--- WHAT TO WORK ON ---
Going down the listing below, print exactly each line from the one with "destruct (Z.eqb_spec m 12) as [->|Hne]." up to and including the one with "by (unfold _days_before_month; destruct (_is_leap y);", and skip the rest.

***

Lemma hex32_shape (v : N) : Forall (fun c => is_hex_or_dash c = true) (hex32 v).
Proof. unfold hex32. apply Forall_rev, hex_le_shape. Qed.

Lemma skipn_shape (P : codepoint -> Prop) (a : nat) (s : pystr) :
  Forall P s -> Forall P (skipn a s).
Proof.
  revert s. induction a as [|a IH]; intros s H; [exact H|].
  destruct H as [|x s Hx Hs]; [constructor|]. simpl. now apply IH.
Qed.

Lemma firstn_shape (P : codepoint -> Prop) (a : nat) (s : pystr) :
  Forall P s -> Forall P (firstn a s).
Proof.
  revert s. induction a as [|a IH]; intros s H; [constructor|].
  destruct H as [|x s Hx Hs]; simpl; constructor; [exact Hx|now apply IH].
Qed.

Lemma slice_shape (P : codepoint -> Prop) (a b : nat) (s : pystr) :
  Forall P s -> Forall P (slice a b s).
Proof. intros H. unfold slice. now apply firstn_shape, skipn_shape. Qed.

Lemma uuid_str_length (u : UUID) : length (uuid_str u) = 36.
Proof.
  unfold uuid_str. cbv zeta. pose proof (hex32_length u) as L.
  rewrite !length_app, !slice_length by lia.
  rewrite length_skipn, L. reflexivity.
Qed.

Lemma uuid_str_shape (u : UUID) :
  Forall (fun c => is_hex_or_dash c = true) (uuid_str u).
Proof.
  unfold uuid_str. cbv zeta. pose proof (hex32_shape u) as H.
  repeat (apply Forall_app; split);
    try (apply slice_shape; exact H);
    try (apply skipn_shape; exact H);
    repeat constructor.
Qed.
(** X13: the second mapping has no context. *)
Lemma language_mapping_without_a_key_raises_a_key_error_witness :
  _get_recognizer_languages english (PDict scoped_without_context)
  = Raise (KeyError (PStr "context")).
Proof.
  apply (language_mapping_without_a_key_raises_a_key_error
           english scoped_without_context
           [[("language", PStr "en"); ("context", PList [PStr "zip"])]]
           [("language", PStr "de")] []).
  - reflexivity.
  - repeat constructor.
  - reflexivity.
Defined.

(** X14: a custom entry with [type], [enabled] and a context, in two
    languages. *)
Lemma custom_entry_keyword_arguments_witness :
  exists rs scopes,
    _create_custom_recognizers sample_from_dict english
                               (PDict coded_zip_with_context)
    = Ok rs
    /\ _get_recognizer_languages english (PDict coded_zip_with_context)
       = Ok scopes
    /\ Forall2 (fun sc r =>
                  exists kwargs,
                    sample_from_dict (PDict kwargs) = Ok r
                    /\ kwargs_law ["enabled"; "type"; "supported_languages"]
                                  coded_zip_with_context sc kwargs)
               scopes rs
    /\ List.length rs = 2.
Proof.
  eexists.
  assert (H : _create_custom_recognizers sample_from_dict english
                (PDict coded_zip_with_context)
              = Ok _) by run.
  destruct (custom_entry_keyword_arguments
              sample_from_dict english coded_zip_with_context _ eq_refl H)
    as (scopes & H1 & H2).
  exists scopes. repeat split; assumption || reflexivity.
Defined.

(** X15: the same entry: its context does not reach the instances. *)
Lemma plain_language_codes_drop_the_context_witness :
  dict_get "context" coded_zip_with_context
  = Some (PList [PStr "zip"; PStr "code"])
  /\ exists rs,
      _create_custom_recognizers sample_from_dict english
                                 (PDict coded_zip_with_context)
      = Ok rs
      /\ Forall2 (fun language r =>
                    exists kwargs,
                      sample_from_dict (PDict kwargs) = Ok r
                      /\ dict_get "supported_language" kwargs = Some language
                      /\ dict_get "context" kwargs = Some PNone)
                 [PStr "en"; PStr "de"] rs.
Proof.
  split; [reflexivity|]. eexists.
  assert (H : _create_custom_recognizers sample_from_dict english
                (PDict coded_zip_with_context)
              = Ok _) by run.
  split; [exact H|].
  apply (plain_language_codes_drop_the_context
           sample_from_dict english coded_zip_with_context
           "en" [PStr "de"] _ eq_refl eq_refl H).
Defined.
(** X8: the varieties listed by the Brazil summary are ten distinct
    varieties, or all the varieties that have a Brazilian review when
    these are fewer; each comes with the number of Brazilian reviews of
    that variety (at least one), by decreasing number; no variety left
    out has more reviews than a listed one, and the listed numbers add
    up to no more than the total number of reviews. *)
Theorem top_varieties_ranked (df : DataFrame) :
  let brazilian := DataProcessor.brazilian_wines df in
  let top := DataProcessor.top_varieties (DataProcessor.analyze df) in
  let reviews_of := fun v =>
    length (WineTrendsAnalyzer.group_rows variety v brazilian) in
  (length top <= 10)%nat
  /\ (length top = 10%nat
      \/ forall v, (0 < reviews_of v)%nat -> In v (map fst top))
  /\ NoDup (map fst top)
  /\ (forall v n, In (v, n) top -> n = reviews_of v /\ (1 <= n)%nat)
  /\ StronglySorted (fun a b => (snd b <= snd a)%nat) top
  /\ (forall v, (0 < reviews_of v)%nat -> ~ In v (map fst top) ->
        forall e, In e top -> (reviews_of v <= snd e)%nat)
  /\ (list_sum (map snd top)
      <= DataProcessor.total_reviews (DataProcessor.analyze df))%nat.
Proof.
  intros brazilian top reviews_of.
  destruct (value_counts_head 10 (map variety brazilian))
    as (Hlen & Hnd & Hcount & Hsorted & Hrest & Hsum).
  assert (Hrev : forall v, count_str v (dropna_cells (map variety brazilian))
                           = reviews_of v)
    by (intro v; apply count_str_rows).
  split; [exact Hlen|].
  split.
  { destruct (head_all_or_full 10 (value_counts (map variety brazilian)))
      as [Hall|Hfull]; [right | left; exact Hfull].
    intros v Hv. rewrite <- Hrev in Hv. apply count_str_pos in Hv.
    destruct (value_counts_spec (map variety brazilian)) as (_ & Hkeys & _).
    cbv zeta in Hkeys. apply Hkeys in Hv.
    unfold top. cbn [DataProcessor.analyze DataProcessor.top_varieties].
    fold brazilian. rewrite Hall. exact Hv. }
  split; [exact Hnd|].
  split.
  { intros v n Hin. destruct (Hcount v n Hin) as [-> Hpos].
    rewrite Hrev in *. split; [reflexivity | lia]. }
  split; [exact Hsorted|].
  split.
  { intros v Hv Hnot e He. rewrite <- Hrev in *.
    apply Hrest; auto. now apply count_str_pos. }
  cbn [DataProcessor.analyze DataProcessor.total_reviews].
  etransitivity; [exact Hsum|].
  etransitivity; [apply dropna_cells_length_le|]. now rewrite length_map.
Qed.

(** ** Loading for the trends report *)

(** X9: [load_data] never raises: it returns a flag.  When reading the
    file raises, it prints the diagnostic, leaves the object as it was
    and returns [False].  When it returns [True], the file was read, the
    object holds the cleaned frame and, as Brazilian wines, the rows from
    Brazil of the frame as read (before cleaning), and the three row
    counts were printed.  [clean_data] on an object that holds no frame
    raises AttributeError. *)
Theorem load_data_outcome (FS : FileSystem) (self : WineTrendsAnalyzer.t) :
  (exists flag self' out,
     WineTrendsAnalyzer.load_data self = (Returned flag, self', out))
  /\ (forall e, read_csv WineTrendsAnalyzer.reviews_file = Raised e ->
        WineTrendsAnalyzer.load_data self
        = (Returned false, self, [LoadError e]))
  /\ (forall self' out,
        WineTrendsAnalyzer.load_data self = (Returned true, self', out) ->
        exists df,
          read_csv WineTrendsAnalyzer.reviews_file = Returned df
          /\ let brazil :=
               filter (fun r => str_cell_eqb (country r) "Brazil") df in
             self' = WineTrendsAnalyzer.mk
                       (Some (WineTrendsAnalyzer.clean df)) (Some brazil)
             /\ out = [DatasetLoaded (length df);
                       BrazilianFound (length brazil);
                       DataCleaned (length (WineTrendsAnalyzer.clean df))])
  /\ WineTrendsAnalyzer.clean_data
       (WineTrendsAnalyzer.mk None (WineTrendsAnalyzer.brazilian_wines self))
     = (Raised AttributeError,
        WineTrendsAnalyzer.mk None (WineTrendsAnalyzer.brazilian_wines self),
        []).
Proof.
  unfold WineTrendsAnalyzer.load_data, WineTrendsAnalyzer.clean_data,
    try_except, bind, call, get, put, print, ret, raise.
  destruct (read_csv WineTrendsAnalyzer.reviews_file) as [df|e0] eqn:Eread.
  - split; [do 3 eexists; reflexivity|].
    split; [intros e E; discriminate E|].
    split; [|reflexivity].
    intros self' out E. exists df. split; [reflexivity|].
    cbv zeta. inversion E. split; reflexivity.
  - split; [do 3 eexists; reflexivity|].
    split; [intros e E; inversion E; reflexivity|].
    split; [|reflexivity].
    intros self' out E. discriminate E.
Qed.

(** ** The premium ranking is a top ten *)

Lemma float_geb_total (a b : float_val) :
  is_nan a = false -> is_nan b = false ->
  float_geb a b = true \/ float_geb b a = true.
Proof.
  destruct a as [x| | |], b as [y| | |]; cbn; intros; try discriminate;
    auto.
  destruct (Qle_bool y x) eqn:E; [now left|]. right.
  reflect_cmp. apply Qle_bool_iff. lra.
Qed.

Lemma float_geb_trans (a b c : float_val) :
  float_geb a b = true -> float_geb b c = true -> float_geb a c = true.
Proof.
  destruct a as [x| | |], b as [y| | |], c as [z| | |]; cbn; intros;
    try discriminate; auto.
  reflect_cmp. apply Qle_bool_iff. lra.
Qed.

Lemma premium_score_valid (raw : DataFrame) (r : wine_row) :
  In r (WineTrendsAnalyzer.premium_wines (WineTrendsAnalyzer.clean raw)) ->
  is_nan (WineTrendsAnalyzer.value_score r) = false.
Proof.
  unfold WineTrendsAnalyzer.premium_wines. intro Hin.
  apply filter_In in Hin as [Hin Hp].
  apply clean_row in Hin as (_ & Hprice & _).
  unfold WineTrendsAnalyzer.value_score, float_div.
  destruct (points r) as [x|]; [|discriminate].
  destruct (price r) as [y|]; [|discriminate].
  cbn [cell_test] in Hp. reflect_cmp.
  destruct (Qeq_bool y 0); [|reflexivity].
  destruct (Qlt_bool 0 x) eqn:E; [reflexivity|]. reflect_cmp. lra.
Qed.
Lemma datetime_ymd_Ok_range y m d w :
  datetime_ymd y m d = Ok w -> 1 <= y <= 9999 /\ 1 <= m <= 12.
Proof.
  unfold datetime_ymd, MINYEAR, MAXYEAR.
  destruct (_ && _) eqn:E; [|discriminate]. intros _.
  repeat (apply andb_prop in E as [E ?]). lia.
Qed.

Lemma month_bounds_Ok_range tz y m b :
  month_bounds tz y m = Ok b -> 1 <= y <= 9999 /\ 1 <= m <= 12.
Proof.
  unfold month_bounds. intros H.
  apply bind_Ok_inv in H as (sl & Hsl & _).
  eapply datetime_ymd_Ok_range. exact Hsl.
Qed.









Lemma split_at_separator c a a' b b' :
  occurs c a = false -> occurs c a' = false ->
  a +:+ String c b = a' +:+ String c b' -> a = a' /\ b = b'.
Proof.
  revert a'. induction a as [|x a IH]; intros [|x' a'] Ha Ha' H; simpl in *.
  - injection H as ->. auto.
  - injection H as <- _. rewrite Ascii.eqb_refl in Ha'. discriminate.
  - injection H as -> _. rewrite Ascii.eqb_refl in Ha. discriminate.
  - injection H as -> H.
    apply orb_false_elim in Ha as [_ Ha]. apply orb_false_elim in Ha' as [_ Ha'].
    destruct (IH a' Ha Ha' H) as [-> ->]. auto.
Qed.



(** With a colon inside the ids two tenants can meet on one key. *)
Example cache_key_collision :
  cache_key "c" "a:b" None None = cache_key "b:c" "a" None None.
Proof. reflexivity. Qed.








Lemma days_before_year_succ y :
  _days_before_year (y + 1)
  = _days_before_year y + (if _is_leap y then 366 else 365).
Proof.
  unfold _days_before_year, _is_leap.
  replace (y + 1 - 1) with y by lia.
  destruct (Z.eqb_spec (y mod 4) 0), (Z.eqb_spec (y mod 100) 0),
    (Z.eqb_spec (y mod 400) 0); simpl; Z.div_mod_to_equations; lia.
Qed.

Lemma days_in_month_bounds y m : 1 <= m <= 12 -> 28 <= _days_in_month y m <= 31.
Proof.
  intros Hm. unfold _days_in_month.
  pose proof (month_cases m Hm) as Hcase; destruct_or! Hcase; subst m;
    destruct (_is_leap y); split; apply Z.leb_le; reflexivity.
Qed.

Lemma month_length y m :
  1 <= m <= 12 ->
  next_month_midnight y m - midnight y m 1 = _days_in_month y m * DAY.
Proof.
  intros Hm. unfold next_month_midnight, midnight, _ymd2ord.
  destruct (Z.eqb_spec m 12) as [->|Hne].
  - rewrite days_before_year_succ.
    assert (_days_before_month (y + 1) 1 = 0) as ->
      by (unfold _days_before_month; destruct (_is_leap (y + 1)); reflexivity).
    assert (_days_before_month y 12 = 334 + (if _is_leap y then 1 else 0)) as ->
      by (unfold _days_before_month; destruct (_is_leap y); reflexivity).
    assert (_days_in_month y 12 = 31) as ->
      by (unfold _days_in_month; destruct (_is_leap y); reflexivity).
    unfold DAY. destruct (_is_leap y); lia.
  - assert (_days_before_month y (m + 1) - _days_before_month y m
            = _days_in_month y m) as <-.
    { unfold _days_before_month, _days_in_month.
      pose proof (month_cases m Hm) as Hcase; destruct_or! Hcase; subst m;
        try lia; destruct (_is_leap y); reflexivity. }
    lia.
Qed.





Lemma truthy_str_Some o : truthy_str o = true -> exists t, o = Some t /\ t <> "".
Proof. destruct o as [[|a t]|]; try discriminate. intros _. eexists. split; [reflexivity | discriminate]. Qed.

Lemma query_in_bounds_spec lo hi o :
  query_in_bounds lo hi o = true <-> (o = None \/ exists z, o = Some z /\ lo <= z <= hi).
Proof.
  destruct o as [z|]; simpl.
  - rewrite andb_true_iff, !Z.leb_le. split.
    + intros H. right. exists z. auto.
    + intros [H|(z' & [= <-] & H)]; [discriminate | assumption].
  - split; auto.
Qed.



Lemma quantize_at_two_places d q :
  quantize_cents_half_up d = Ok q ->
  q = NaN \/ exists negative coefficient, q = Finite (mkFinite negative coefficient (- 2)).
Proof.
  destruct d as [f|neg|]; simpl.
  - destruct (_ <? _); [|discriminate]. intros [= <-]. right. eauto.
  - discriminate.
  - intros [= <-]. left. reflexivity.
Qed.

***

--- ANSWER FOR THIS EXERCISE ---
  destruct (Z.eqb_spec m 12) as [->|Hne].
  - rewrite days_before_year_succ.
    assert (_days_before_month (y + 1) 1 = 0) as ->
      by (unfold _days_before_month; destruct (_is_leap (y + 1)); reflexivity).
    assert (_days_before_month y 12 = 334 + (if _is_leap y then 1 else 0)) as ->
      by (unfold _days_before_month; destruct (_is_leap y); reflexivity).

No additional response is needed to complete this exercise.